(* ===== verification/CertStore.v ===== *)
(** * Development certificates: the store

    [internal/devcerts]: the managed root with its versions, the publication
    lock, the transaction journal, publication, recovery after a crash, and the
    lifecycle around them ([publish.go], [lock.go], [transaction.go], [state.go],
    [lifecycle.go]).  Paths are lists of components below any [root]; time, random
    identifiers, the host and the processes are parameters, and so are the
    failures that the tests inject at the checkpoints.  Observers only report
    progress and are left out. *)

From stdpp Require Import base gmap strings list fin_maps.
From Stdlib Require Import ZArith Lia Ascii.
From S2P Require Import Prelude GoStrings GoErrors GoJson GoJsonPrint GoOS GoFS CertMaterial.
Set Default Goal Selector "!".

Definition lockName : string := ".certificate-publication.lock".
Definition journalName : string := ".certificate-publication-transaction.json".

Definition ErrUnsupportedForBootstrap : goerror :=
  ErrNew "managed certificate state is unsupported for bootstrap".
Definition ErrLockOwnerMismatch : goerror :=
  ErrNew "certificate publication lock ownership could not be verified".
Definition ErrRandomNameCollisions : goerror :=
  ErrNew "certificate publication random name collisions exhausted".

Definition mode_dir : Z := 493.  (* 0o755 *)
Definition mode_lock : Z := 448. (* 0o700 *)

(** ** Names *)

Definition is_hex (a : ascii) : bool :=
  let b := byte_val a in (((48 <=? b) && (b <=? 57)) || ((97 <=? b) && (b <=? 102)))%Z.
Definition hex128Pattern (s : string) : bool :=
  Nat.eqb (String.length s) 32 && forallb is_hex (bytes s).
Definition str_drop (n : nat) (s : string) : string := of_bytes (drop n (bytes s)).
Definition trim_prefix (s p : string) : string := if has_prefix s p then str_drop (String.length p) s else s.
Definition versionPattern (s : string) : bool := has_prefix s "v-" && hex128Pattern (str_drop 2 s).

(** [journalTempPattern]: the transaction of the name of a journal temp. *)
Definition journalTempPattern (name : string) : option string :=
  let p := ".certificate-publication.transaction-" in
  let rest := str_drop (String.length p) name in
  let tx := str_take 32 rest in
  let tail := str_drop 32 rest in
  let id := str_take 32 (str_drop 1 tail) in
  if has_prefix name p && hex128Pattern tx && has_prefix tail "-" && hex128Pattern id
     && String.eqb (str_drop 33 tail) ".tmp"
  then Some tx else None.

(** [retentionDeletePattern]: the transaction and the version of a claimed
    directory. *)
Definition retentionDeletePattern (name : string) : option (string * string) :=
  let p := ".retention-delete-" in
  let rest := str_drop (String.length p) name in
  let tx := str_take 32 rest in
  let tail := str_drop 32 rest in
  if has_prefix name p && hex128Pattern tx && has_prefix tail "-" && versionPattern (str_drop 1 tail)
  then Some (tx, str_drop 1 tail) else None.

(** [filepath.Join(root, filepath.FromSlash(relative))]. *)
Definition under (root : path) (relative : string) : path := root ++ clean_elems relative.

Definition safeVersionPath (relative : string) : bool :=
  String.eqb (path_dir relative) "versions" && versionPattern (path_base relative).

(** ** Documents *)

Record ownerDocument := mkOwner {
  own_Schema : Z;
  own_Hostname : string;
  own_PID : Z;
  own_Token : string;
  own_AcquiredAt : string;
}.

Record candidateOwnerDocument := mkCandidateOwner {
  co_Schema : Z;
  co_TransactionID : string;
  co_CandidatePath : string;
  co_VersionPath : string;
}.

Record journalDocument := mkJournal {
  j_Schema : Z;
  j_TransactionID : string;
  j_CandidatePath : string;
  j_VersionPath : string;
  j_PredecessorVersion : option string;
  j_Stage : string;
  j_DirectRootSHA256 : option (gmap string string);
}.

(** A map in key order. *)
Definition json_string_map (m : gmap string string) : json :=
  JObj ((λ k, (k, JStr (default "" (m !! k)))) <$> sort_strings (elements (dom m : gset string))).

Definition json_owner (d : ownerDocument) : json :=
  JObj [("schema", json_int (own_Schema d)); ("hostname", JStr (own_Hostname d)); ("pid", json_int (own_PID d));
        ("token", JStr (own_Token d)); ("acquired_at", JStr (own_AcquiredAt d))].
Definition json_candidate_owner (d : candidateOwnerDocument) : json :=
  JObj [("schema", json_int (co_Schema d)); ("transaction_id", JStr (co_TransactionID d));
        ("candidate_path", JStr (co_CandidatePath d)); ("version_path", JStr (co_VersionPath d))].
Definition json_journal (d : journalDocument) : json :=
  JObj [("schema", json_int (j_Schema d)); ("transaction_id", JStr (j_TransactionID d));
        ("candidate_path", JStr (j_CandidatePath d)); ("version_path", JStr (j_VersionPath d));
        ("predecessor_version", match j_PredecessorVersion d with Some p => JStr p | None => JNull end);
        ("stage", JStr (j_Stage d));
        ("direct_root_sha256", match j_DirectRootSHA256 d with Some m => json_string_map m | None => JNull end)].

(** [canonicalJSON]: the compact text and a newline; numbers are integers. *)
Definition canonicalJSON (j : json) : string := Marshal (N := id) j +:+ String (byte_of 10) "".

Definition dec_owner : decoder ownerDocument :=
  dec_struct
    [("schema", λ j d, (λ x, mkOwner x (own_Hostname d) (own_PID d) (own_Token d) (own_AcquiredAt d)) <$> dec_int j (own_Schema d));
     ("hostname", λ j d, (λ x, mkOwner (own_Schema d) x (own_PID d) (own_Token d) (own_AcquiredAt d)) <$> dec_string j (own_Hostname d));
     ("pid", λ j d, (λ x, mkOwner (own_Schema d) (own_Hostname d) x (own_Token d) (own_AcquiredAt d)) <$> dec_int j (own_PID d));
     ("token", λ j d, (λ x, mkOwner (own_Schema d) (own_Hostname d) (own_PID d) x (own_AcquiredAt d)) <$> dec_string j (own_Token d));
     ("acquired_at", λ j d, (λ x, mkOwner (own_Schema d) (own_Hostname d) (own_PID d) (own_Token d) x) <$> dec_string j (own_AcquiredAt d))].
Definition dec_candidate_owner : decoder candidateOwnerDocument :=
  dec_struct
    [("schema", λ j d, (λ x, mkCandidateOwner x (co_TransactionID d) (co_CandidatePath d) (co_VersionPath d)) <$> dec_int j (co_Schema d));
     ("transaction_id", λ j d, (λ x, mkCandidateOwner (co_Schema d) x (co_CandidatePath d) (co_VersionPath d)) <$> dec_string j (co_TransactionID d));
     ("candidate_path", λ j d, (λ x, mkCandidateOwner (co_Schema d) (co_TransactionID d) x (co_VersionPath d)) <$> dec_string j (co_CandidatePath d));
     ("version_path", λ j d, (λ x, mkCandidateOwner (co_Schema d) (co_TransactionID d) (co_CandidatePath d) x) <$> dec_string j (co_VersionPath d))].

Definition with_stage (stage : string) (d : journalDocument) : journalDocument :=
  mkJournal (j_Schema d) (j_TransactionID d) (j_CandidatePath d) (j_VersionPath d)
    (j_PredecessorVersion d) stage (j_DirectRootSHA256 d).
Definition dec_journal : decoder journalDocument :=
  dec_struct
    [("schema", λ j d, (λ x, mkJournal x (j_TransactionID d) (j_CandidatePath d) (j_VersionPath d) (j_PredecessorVersion d) (j_Stage d) (j_DirectRootSHA256 d)) <$> dec_int j (j_Schema d));
     ("transaction_id", λ j d, (λ x, mkJournal (j_Schema d) x (j_CandidatePath d) (j_VersionPath d) (j_PredecessorVersion d) (j_Stage d) (j_DirectRootSHA256 d)) <$> dec_string j (j_TransactionID d));
     ("candidate_path", λ j d, (λ x, mkJournal (j_Schema d) (j_TransactionID d) x (j_VersionPath d) (j_PredecessorVersion d) (j_Stage d) (j_DirectRootSHA256 d)) <$> dec_string j (j_CandidatePath d));
     ("version_path", λ j d, (λ x, mkJournal (j_Schema d) (j_TransactionID d) (j_CandidatePath d) x (j_PredecessorVersion d) (j_Stage d) (j_DirectRootSHA256 d)) <$> dec_string j (j_VersionPath d));
     ("predecessor_version", λ j d, (λ x, mkJournal (j_Schema d) (j_TransactionID d) (j_CandidatePath d) (j_VersionPath d) x (j_Stage d) (j_DirectRootSHA256 d)) <$> dec_ptr "" dec_string j (j_PredecessorVersion d));
     ("stage", λ j d, (λ x, with_stage x d) <$> dec_string j (j_Stage d));
     ("direct_root_sha256", λ j d, (λ x, mkJournal (j_Schema d) (j_TransactionID d) (j_CandidatePath d) (j_VersionPath d) (j_PredecessorVersion d) (j_Stage d) x) <$> dec_map "" dec_string j (j_DirectRootSHA256 d))].

(** A strict read of a canonical document: one value with known fields only, and
    the very bytes [canonicalJSON] writes for it. *)
Definition read_canonical {A} (names : list string) (d : decoder A) (zero : A) (encode : A → json)
    (content : string) : option A :=
  match json_parse content with
  | None => None
  | Some j =>
      if negb (known_fields names j) then None
      else match d j zero with
           | None => None
           | Some x => if String.eqb content (canonicalJSON (encode x)) then Some x else None
           end
  end.

Definition owner_fields : list string := ["schema"; "hostname"; "pid"; "token"; "acquired_at"].
Definition candidate_fields : list string := ["schema"; "transaction_id"; "candidate_path"; "version_path"].
Definition journal_fields : list string :=
  ["schema"; "transaction_id"; "candidate_path"; "version_path"; "predecessor_version"; "stage"; "direct_root_sha256"].

(** *** The journal *)

Definition stages : list string :=
  ["candidate_ready"; "version_ready"; "current_published"; "cleaning_direct_root"; "retaining"].

(** 64 hexadecimal digits without upper-case letters. *)
Definition digest_text (value : string) : bool :=
  Nat.eqb (String.length value) 64 && forallb is_hex (bytes value).

Definition validateJournal (d : journalDocument) : option goerror :=
  if negb (j_Schema d =? 1)%Z || negb (hex128Pattern (j_TransactionID d))
     || negb (String.eqb (j_CandidatePath d) ("versions/.candidate-" +:+ j_TransactionID d))
     || negb (String.eqb (j_VersionPath d) ("versions/v-" +:+ j_TransactionID d))
  then Some (ErrNew "invalid certificate publication journal ident")
  else if match j_PredecessorVersion d with Some p => negb (safeVersionPath p) | None => false end
  then Some (ErrNew "invalid certificate publication predecessor")
  else if negb (bool_decide (j_Stage d ∈ stages))
  then Some (ErrNew "invalid certificate publication journal stage")
  else match j_DirectRootSHA256 d with
  | None =>
      if String.eqb (j_Stage d) "cleaning_direct_root"
      then Some (ErrNew "direct-root cleanup stage lacks digests") else None
  | Some digests =>
      if negb (Nat.eqb (size digests) (length managedFiles))
      then Some (ErrNew "invalid direct-root digest set")
      else if forallb (λ spec : string * Z, match digests !! spec.1 with
                                            | Some value => digest_text value
                                            | None => false
                                            end) managedFiles
      then None else Some (ErrNew "invalid direct-root digest")
  end.

Definition sameJournalImmutable (left right : journalDocument) : bool :=
  String.eqb (canonicalJSON (json_journal (with_stage "" left))) (canonicalJSON (json_journal (with_stage "" right))).

Definition legalAdjacentStage (from to : string) (direct : bool) : bool :=
  if String.eqb from "current_published" then
    if direct then String.eqb to "cleaning_direct_root" else String.eqb to "retaining"
  else if String.eqb from "candidate_ready" then String.eqb to "version_ready"
  else if String.eqb from "version_ready" then String.eqb to "current_published"
  else if String.eqb from "cleaning_direct_root" then String.eqb to "retaining"
  else String.eqb to "".

(** ** Parameters *)

Inductive processState := processUnverifiable | processLive | processDead.
#[export] Instance processState_eq_dec : EqDecision processState.
Proof. solve_decision. Defined.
--------------------------------
◆ **Exercise description**
Above are the records. Print exactly, and only, the lines from the line with "(** ** Documents *)" to the line with "json_int (own_PID d));", both inclusive.

◆ **Answer for this exercise**
(** ** Documents *)

Record ownerDocument := mkOwner {
  own_Schema : Z;
  own_Hostname : string;
  own_PID : Z;
  own_Token : string;
  own_AcquiredAt : string;
}.

Record candidateOwnerDocument := mkCandidateOwner {
  co_Schema : Z;
  co_TransactionID : string;
  co_CandidatePath : string;
  co_VersionPath : string;
}.

Record journalDocument := mkJournal {
  j_Schema : Z;
  j_TransactionID : string;
  j_CandidatePath : string;
  j_VersionPath : string;
  j_PredecessorVersion : option string;
  j_Stage : string;
  j_DirectRootSHA256 : option (gmap string string);
}.

(** A map in key order. *)
Definition json_string_map (m : gmap string string) : json :=
  JObj ((λ k, (k, JStr (default "" (m !! k)))) <$> sort_strings (elements (dom m : gset string))).

Definition json_owner (d : ownerDocument) : json :=
  JObj [("schema", json_int (own_Schema d)); ("hostname", JStr (own_Hostname d)); ("pid", json_int (own_PID d));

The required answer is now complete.